**Input records:**
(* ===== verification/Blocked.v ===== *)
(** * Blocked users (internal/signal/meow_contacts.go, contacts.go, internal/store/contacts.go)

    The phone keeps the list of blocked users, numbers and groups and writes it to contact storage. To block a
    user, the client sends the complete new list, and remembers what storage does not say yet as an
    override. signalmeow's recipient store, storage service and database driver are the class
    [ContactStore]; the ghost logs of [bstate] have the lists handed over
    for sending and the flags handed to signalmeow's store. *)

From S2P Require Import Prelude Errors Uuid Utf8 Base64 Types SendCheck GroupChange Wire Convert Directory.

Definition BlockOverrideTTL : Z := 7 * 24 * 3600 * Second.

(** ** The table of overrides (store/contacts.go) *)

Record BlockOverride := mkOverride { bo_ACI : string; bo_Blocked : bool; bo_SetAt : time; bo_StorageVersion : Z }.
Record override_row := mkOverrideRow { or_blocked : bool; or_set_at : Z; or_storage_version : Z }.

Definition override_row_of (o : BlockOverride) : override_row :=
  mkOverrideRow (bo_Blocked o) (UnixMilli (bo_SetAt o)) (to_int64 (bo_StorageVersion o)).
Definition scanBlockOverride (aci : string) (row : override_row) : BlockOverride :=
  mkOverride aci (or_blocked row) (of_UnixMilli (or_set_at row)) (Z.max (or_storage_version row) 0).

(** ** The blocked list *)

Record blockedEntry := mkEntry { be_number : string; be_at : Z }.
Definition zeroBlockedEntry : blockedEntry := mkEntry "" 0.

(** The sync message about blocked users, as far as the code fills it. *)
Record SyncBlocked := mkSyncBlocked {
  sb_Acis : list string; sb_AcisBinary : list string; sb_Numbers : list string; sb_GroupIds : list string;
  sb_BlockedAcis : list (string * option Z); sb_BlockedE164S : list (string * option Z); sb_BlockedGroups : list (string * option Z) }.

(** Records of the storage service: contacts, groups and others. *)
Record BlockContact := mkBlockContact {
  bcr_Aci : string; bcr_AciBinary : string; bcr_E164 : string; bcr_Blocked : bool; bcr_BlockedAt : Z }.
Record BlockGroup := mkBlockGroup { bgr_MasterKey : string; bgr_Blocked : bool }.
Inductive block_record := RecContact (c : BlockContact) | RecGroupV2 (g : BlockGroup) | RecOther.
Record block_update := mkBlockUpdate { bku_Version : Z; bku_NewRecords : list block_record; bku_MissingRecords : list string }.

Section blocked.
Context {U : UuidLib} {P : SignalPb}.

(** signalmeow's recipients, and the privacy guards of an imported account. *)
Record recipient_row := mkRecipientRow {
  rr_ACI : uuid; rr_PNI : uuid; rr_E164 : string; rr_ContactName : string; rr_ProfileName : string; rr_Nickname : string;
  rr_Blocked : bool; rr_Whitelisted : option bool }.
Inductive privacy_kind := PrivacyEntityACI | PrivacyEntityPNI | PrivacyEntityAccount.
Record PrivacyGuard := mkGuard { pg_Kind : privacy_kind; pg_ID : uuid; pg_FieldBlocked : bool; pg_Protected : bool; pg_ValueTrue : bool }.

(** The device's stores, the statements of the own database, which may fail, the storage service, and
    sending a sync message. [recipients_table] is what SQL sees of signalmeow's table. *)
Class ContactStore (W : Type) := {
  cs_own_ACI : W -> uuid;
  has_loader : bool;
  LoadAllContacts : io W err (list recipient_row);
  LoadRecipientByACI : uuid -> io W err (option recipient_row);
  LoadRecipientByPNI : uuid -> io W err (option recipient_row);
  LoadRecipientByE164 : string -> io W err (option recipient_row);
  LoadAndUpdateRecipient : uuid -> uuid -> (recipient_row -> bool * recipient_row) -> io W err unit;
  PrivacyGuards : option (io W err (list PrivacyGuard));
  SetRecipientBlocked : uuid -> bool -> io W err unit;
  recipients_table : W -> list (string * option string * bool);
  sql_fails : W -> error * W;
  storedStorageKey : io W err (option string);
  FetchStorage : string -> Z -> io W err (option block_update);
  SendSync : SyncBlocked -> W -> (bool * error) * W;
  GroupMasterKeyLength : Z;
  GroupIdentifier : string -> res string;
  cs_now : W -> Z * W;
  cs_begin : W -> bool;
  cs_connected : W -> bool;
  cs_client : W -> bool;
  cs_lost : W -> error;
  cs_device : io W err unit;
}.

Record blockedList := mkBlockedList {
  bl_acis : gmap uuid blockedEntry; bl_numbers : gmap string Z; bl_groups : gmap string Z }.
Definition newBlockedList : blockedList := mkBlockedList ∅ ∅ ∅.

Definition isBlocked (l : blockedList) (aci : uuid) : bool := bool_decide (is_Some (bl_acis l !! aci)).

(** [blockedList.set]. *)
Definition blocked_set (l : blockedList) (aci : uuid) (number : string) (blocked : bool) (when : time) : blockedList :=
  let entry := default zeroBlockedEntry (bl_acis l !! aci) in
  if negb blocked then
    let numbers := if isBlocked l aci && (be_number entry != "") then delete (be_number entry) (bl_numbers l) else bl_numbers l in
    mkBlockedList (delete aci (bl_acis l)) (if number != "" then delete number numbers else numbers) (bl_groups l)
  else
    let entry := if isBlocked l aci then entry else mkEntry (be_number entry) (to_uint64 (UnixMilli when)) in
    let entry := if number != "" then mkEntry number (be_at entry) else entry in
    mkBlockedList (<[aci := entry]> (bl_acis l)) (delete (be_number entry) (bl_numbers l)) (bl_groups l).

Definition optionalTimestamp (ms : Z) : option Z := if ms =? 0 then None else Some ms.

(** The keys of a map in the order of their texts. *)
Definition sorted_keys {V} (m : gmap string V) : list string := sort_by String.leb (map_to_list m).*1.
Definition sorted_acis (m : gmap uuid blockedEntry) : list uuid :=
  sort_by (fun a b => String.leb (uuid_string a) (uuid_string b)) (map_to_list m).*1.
==
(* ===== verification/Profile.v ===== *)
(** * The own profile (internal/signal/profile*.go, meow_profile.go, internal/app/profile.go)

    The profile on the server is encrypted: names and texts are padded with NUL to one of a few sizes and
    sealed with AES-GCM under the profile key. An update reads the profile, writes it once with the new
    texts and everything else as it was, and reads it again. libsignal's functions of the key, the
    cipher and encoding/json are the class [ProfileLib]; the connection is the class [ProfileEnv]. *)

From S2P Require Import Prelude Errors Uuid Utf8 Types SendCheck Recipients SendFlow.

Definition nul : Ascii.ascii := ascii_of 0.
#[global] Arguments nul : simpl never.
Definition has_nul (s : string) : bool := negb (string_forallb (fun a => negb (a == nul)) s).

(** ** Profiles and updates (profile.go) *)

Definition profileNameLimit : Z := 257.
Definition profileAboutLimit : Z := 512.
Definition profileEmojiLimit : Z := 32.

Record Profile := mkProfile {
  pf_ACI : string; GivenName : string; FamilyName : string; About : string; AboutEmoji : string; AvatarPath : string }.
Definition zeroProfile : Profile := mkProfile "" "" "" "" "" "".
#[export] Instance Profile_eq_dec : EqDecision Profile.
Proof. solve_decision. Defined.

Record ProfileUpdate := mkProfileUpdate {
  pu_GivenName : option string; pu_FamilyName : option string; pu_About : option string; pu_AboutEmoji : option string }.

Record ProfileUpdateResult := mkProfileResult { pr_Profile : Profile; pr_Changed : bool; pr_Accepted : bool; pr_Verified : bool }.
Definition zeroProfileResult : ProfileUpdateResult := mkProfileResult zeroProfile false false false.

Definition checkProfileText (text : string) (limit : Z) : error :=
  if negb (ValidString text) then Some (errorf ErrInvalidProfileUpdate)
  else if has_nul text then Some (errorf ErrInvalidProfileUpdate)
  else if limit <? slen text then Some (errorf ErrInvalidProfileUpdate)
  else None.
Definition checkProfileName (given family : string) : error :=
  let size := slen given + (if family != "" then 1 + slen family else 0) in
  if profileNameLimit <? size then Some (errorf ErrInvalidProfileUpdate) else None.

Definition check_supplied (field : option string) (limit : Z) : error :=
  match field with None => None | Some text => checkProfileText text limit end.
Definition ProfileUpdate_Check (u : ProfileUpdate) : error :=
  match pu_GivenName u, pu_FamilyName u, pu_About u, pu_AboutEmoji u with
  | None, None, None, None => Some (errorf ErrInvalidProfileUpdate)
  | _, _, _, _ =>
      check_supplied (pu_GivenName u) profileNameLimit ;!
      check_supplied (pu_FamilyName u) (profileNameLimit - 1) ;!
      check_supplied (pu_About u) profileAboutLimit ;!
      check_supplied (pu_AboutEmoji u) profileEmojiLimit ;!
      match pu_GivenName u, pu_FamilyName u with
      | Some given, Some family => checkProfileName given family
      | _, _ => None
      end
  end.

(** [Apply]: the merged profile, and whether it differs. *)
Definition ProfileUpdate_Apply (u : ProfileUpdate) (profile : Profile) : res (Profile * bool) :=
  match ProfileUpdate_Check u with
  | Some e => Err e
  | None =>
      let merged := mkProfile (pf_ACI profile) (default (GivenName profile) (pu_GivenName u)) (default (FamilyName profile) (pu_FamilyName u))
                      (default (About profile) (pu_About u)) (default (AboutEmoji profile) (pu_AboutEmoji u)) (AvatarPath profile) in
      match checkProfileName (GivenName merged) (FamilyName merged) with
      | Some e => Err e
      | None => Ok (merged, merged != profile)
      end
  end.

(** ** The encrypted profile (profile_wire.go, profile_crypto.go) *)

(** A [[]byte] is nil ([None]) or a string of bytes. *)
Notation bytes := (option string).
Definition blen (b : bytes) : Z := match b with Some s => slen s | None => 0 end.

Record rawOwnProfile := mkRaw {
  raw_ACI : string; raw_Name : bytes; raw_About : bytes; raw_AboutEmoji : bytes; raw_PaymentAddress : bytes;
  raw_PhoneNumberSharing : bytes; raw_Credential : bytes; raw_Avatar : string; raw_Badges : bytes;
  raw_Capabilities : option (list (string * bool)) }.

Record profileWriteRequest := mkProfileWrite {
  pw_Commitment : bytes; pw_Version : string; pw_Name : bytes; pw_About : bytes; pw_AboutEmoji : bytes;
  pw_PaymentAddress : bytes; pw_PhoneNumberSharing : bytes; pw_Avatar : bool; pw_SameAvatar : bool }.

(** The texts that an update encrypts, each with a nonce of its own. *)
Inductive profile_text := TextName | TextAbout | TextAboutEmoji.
...
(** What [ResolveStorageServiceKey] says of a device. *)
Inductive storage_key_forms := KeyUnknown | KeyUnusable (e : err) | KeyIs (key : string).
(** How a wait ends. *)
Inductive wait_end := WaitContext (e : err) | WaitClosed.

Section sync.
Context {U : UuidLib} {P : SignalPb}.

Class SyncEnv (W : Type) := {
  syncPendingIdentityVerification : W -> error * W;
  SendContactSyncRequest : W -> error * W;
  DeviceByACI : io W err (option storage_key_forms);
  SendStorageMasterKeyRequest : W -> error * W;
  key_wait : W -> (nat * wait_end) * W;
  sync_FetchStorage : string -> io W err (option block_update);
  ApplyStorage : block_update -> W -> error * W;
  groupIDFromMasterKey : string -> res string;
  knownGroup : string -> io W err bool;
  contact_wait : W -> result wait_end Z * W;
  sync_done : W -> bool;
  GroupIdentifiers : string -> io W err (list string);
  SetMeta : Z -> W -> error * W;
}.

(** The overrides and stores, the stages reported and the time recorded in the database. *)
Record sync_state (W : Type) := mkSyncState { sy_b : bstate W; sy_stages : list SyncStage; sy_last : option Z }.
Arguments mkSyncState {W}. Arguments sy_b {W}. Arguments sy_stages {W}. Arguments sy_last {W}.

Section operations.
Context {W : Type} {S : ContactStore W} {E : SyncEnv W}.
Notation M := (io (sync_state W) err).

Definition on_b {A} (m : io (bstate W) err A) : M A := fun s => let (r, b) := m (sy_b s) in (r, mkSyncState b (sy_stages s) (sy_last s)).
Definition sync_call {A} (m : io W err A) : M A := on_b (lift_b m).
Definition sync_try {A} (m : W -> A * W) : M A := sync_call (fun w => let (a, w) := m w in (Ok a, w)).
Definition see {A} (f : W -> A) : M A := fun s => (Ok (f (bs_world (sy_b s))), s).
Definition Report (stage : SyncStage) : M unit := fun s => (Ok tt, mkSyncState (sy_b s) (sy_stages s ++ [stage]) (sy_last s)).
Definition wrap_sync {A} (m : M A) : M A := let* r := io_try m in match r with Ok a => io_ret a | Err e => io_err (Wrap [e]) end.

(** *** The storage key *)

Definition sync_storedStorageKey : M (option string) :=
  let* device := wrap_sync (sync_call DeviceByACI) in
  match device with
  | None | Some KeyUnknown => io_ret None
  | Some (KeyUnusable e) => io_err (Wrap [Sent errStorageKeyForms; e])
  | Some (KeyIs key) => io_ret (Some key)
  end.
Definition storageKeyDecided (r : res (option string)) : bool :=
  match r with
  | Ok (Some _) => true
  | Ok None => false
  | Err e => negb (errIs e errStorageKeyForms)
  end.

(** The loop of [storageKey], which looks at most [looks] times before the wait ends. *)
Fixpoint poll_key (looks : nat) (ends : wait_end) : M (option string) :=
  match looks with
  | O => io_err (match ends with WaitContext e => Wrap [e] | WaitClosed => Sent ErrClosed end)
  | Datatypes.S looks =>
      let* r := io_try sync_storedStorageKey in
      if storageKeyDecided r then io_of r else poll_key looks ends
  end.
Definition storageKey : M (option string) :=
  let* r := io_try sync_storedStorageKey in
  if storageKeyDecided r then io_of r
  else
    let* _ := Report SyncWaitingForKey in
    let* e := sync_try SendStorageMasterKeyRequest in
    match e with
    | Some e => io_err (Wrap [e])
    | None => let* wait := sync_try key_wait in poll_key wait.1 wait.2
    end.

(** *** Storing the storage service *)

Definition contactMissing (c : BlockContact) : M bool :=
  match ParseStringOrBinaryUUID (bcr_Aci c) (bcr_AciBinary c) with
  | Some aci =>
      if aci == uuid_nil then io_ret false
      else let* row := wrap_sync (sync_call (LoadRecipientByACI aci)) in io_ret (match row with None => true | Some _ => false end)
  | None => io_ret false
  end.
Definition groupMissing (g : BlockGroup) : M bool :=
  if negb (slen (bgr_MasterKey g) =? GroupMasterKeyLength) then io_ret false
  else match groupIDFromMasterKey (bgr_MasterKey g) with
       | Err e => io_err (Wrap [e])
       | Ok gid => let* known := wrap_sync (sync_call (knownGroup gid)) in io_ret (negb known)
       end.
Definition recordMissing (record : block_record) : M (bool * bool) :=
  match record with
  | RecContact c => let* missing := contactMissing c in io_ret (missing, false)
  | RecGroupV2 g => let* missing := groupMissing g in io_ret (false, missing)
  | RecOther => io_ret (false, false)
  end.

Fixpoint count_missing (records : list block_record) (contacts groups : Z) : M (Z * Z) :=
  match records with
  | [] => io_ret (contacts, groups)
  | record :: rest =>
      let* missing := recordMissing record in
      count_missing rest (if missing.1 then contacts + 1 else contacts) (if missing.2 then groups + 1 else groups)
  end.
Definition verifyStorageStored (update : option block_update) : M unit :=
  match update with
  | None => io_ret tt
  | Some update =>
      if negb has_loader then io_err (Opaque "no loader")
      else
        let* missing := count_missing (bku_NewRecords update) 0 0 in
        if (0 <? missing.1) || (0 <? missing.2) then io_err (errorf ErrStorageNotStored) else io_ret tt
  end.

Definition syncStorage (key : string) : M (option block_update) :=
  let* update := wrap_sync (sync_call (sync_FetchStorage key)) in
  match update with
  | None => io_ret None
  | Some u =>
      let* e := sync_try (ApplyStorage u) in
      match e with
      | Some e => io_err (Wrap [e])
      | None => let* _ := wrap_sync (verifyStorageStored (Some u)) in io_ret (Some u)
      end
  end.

**Work instruction:**
Say how many lines in the preceding material include the word "WaitContext", with no other words in the reply.

**Answer section:**
2